# Car Reboot Issues



## Irhino (Feb 1, 2018)

When I first got my MS the audio stopped working completely and after minimal research I figured out the solution was to simply reboot the car by simultaneously holding down the scroll wheels. For the next 3000 miles (across 6 months) everything was fine so I figured this was a one off. Then last week on a 1000 mile road trip it all got weird. I had to reboot 3 times, for 3 completely different reasons. The first time was on day 2 at about 500 miles in while on a 6 lane interstate at highway speed AP just quit for no apparent reason.
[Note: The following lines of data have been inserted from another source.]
(* ===== verification/Prelude.v ===== *)
(** * Verification of the cryptography and handshake of a TLCP stack

    The repository is a fork of Tongsuo (an OpenSSL derivative) that adds a
    post-quantum key exchange to TLCP, the transport protocol of GB/T 38636 that
    the code calls NTLS.  This library models the C code that carries the
    protocol and its algorithms, and proves that it does what the standards and
    its own comments promise.

    ** The program and its model

    Every definition keeps the name of the C function, macro or type it
    translates; a helper that names a part of a function says so.  A value of a
    C integer type is a [Z] in the range of the type, with the conversions
    [u8], [u16], [u32], [u64], [s16] and [s32] written where the code converts;
    a buffer is the list of its bytes; a function that writes through a pointer
    returns the new contents; a call that can fail returns [option], a boolean
    or its C result next to the state it leaves.

    - Kyber-768 ([crypto/kyber]).  [KyberReduce] (params.h, reduce.c),
      [KyberNtt] (ntt.c, the in-place loops), [KyberPoly] (poly.c, cbd.c,
      verify.c), [KyberPolyvec] (polyvec.c), [KyberIndcpa] (indcpa.c),
      [KyberKem] (kyber_kem.c, randombytes.c).  The hash functions come in
      through the class [Symmetric] of [KyberSymmetric], which is symmetric.h;
      its instance [shake_symmetric] is symmetric-shake.c over [Keccak], the
      whole of fips202.c.  Their theorems are in [KyberNttSpec],
      [KyberPolySpec], [KyberCodec], [KyberSample], [KyberIndcpaSpec],
      [KyberKemSpec] and [KeccakSpec]; [Butterfly] relates in-place loops to
      recursion over halves.
    - The NTLS handshake ([ssl/statem_ntls]).  [NtlsTypes] has the enumerations
      and the fields of [SSL] and [OSSL_STATEM] that the state machines use;
      [NtlsEnv] the state monad and the class [Env] of what they call: record
      layer, key schedule, message parsers and constructors, application
      callbacks, with the frame laws [EnvLaws]; [NtlsLib] the shared handlers
      of ntls_statem_lib.c; [NtlsClient] and [NtlsServer] the transitions,
      work functions and dispatch tables of ntls_statem_clnt.c and
      ntls_statem_srvr.c; [NtlsStatem] the message flow of ntls_statem.c.
      [NtlsOrder] to [NtlsSafety] have the theorems; [NtlsNet] is an instance of
      the environment, only to show that their hypotheses can hold.  [NtlsMessage] has the readers of
      message headers and bodies (ntls_statem_lib.c) over the record layer, a
      parameter with laws; [NtlsMessageSpec] shows that they meet the laws that
      [EnvLaws] states for them ([reader_env_laws]) and what they read.
    - The hybrid key exchanges ([crypto/sm2dh-mlkem768-hybrid],
      [crypto/ecc-kyber-hybrid]).  [HybridKem] has both, every error path
      included, over the class [Kyber768], whose instance [ref_kyber768] is the Kyber
      of [KyberKem]; the elliptic-curve library is a parameter: the class [Curve]
      with the laws [CurveLaws], a function that says which of its calls fail, and
      one that says what a failing call has written.  The objects taken from it are
      references in a table, from which the free functions remove them.  Theorems in
      [HybridSpec].
    - The SM algorithms: [Sm4] (sm4.c) with [Sm4Spec]; [Sm3] (sm3.c, sm3_local.h,
      md32_common.h) with [Sm3Spec]; [Zuc] (zuc.c, eia3.c,
      cipher_zuc_eea3_hw.c) with [ZucSpec], [Eia3Spec] and [Eea3Spec].  [Buffers] has
      what they share.

    - Memory and packets.  [CMem] has the blocks of [OPENSSL_malloc]
      (crypto/mem.c) and the monad of computations over them, in which an access
      that C does not define is a fault.  [Packet] is the reader of
      include/internal/packet.h, [Wpacket] the writer of crypto/packet.c over
      [BUF_MEM_grow] (crypto/buffer/buffer.c); theorems in [PacketSpec] and
      [WpacketSpec].
    - The key exchange messages (ntls_statem_clnt.c, ntls_statem_srvr.c,
      ntls_statem_lib.c, ssl/s3_lib.c).  [KexTypes] has the fields of [SSL] they
      use, the class [Crypto] of the library calls they make, and what both
      sides share; [KexClient] and [KexServer] every function that constructs or
      processes ServerKeyExchange and ClientKeyExchange, for RSA, SM2, SM2DHE,
      ECC-Kyber, ECDHE-Kyber, Kyber and Kyber with Aigis-enc, over the packets
      of [Packet] and [Wpacket], the memory of [CMem] and the KEM of
      [HybridKem].  [KexLogic] is a calculus of weakest preconditions for them;
      [KexRuns], [KexSign], [KexRunsEvp] and [KexRunsDhe] follow the runs in
      which nothing fails; the theorems are in [KexAgree], which has a concrete
      setting too, [KexSafety] and [KexFaults].
    - The hello extensions (ntls_extensions.c, ntls_extensions_clnt.c,
      ntls_extensions_srvr.c, ntls_extensions_cust.c).  [ExtTypes] has the state
      and the parameters: application callbacks, OCSP objects, which allocations
      fail; [ExtCust] the custom extensions, [ExtClient] and [ExtServer] the
      constructors and parsers of each side, [ExtTable] the table of built-in
      extensions and the functions that collect, parse and construct them.
      [PacketRules] has the rules by which these programs read packets,
      [ExtWrite], [ExtHello] and [ExtLoop] what they write; the theorems are in
      [ExtCollect], [ExtSafe], [ExtCustSpec], [ExtParse] and [ExtAgree], with
      instances over [ExtToy].
    - The hello messages (ntls_statem_clnt.c, ntls_statem_srvr.c,
      ntls_statem_lib.c, ssl_sess.c).  [HelloTypes] has the fields of [SSL] and of
      the session that they use besides those of the extensions, new sessions and
      the version functions; [HelloMsg] the construction and processing of the
      ClientHello and the ServerHello on both sides; the theorems are in
      [HelloRead], which has a concrete setting too, [HelloAgree] and
      [HelloAccept].

    ** What the theorems show

    - Handshake: a handshake that succeeds has exchanged exactly the messages of
      a TLCP handshake in order, whatever the peer sends and wherever the calls
      are interrupted; a message out of order fails the connection for good,
      and one in order is accepted; every call returns; the nesting counter is restored but for one early return.  A
      message is read whole from any fragments, across any number of calls that
      have to wait, and ChangeCipherSpec is accepted only between messages.
    - Key encapsulation: encapsulation and decapsulation agree when the noise of
      the run is in the decoding window (a decidable condition on the run);
      every other ciphertext is rejected implicitly; all calls return.  Below
      it: multiplication through the NTT is multiplication in the ring, no
      [int16_t] overflows, serialisation round trips, compression errors,
      binomial and uniform sampling, constant-time selection.
    - Keccak: the unrolled permutation is Keccak-f[1600] (with
      rotations and complements by arithmetic, offsets by the walk, constants by the
      shift register), the sponge functions are those of FIPS 202, however the data
      is cut.
    - Hybrid key exchange: both sides agree; a call that fails leaves no secret
      behind, whatever the failing library or Kyber call has written, but for one path
      of decapsulation that does not clear its buffer; every object is given back
      once, but for one early return; what happens when memory is short; freed key
      objects are cleared.
    - SM3, SM4, ZUC, EEA3: equal to their standards, with round trips, and for
      SM3 and EEA3 independent of how the input is cut.  EIA3: equal to its
      standard for pieces of multiples of eight bytes, and a message for which
      other pieces give a wrong MAC.

    - Packets: every reader stays inside its buffer and reads as a list of bytes
      does; the writer refines a stack of frames under any sequence of calls;
      what is written reads back.
    - Key exchange messages: when nothing fails, both sides of each of the seven
      key exchanges accept the other's messages and have the same master secret.
      On any message, the client's handler of ServerKeyExchange, and the server's
      handler of ClientKeyExchange but for the two hybrid exchanges, make no memory
      error, keep [s3.tmp.pms] a live block, and send an alert when they fail; with
      any failures but two, for which [KexFaults] shows that a block is freed twice
      (a Kyber server that cannot make the master secret, an ECC-Kyber client without
      memory for the signed bytes).  For the hybrid exchanges [KexFaults] shows a
      buffer overflow and a free of a pointer that was never set.
    - Hello extensions: the extensions of a message are collected exactly when it
      is a sequence of extensions that are allowed, solicited and not repeated, by
      rules that [ExtCollect] states apart from the code; parsing reads inside them, terminates, raises an alert when it fails and
      marks each as parsed; the block that a client sends gives the server the
      client's settings, without custom extensions, SRTP over TLS and a ticket
      callback; the table of custom extensions never holds two for one
      type and role, under any sequence of registrations, and no type that the
      library handles itself but for the cases that [ExtCustSpec] exhibits.
    - Hello messages: a ClientHello, regular or in the format of SSLv2, is accepted
      exactly when its bytes have the format of the message and its extensions can
      be collected; what the client writes is what the server has after reading
      it, the cipher suites always fitting their length; the fields of a
      ServerHello are read back; a ServerHello is safe to process whatever its
      bytes, and the client resumes only its own session, in the same context and
      version and with the cipher it was made with, unless a callback of the
      application supplies its secret.

    ** Bounds and fuel

    - Rejection sampling has no bound in the code; [gen_matrix] and what calls
      it take the number of extra blocks and return [None] when it does not
      suffice.  The theorems are for every number with which it does.
    - The three nested loops of the message flow take a fuel.  A history has at
      most 16 messages, and each takes at most three rounds to read and four to
      write, so that 80 rounds suffice ([NtlsTotal.state_machine_returns]).
    - The readers loop once per fragment: the bytes that have arrived, a measure
      that every successful read decreases, are the fuel, and the readers never
      run out of it ([header_loop_total], [body_loop_total]).
    - The loops over the bytes of extensions, protocol lists, responder ids and
      profiles have as many turns as there are bytes, and each turn takes at least
      one; no theorem is only for runs in which they suffice.
    - The Kyber of the key exchange messages takes the same number of extra
      blocks ([sampler_fuel]); running out of it is the outcome [Unfinished].
    - EIA3 positions are an [int]: messages under 2^28 bytes.  EEA3 positions
      are 32-bit: streams under 2^32 - 8 bytes.

    ** Not modelled

    - The post-processing of a ClientHello (the server's choice of version,
      session and cipher), and the Certificate, CertificateRequest and
      CertificateVerify messages: the state machines take all messages as
      parameters with frame laws.  The PSK binder, which no NTLS message uses, and
      the copying of tables of custom extensions.  The record layer, information,
      message, debug and status callbacks, error queues, DTLS.
    - The elliptic-curve, big-number and EVP libraries; provider dispatch
      tables; the assembler alternatives; PQMagic, a second implementation of
      the post-quantum algorithms; the rest of Tongsuo; demos and the vendored
      web server.

    ** Plan

    Next are the post-processing of the ClientHello and the certificate
    messages over the packets of [Packet] and [Wpacket], the extensions of the
    ServerHello as bytes, then the record layer's padding checks and the ML-DSA
    signature. *)

From Stdlib Require Export ZArith Lia List Bool Setoid Morphisms.
From stdpp Require Export base list numbers.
I was doing everything right and my hands were on the wheel when a large message box popped up on the big screen accompanied by several loud beeps and AP immediately disengaged. Unfortunately the message went away very quickly before I could read it. I reengaged AP and it worked for a minute or two and quit again in the same manner. This time it would not reengage and it appeared that I had lost all automatic functions, HVAC, Audio, pretty much everything. If I had turn signals, brake lights or flashers it wasn't evident from inside the car. I still had all manual controls and made my way to the shoulder and rebooted. After this all was fine and the next 2 incidents were minor by comparison when on day 4 while at a supercharger I lost the audio again. We determined that was due to a dropped LTE connection but required reboot to fix. The most recent issues was the day after returning home when we lost the back-up camera, just a black screen when in reverse and again need reboot to fix.
My concern is these things are just not normal. Or are they?  Who else is having similar issues? The buggy stuff isn't too concerning but the loss of AP on a busy highway is rather disconcerting and make me wonder '..how else it might fail..'
I'm interested in hearing from anyone with experience or insight on this topic. Thanks.


----------



## Ed Woodrick (May 26, 2018)

As you have well seen, the reboots often come and go with different software versions. Sounds like you've got one of the bad ones right now. No, there's not much you can do except wait for the next update.


----------



## HCD3 (Mar 3, 2019)

16.2 is one of those bad ones.


----------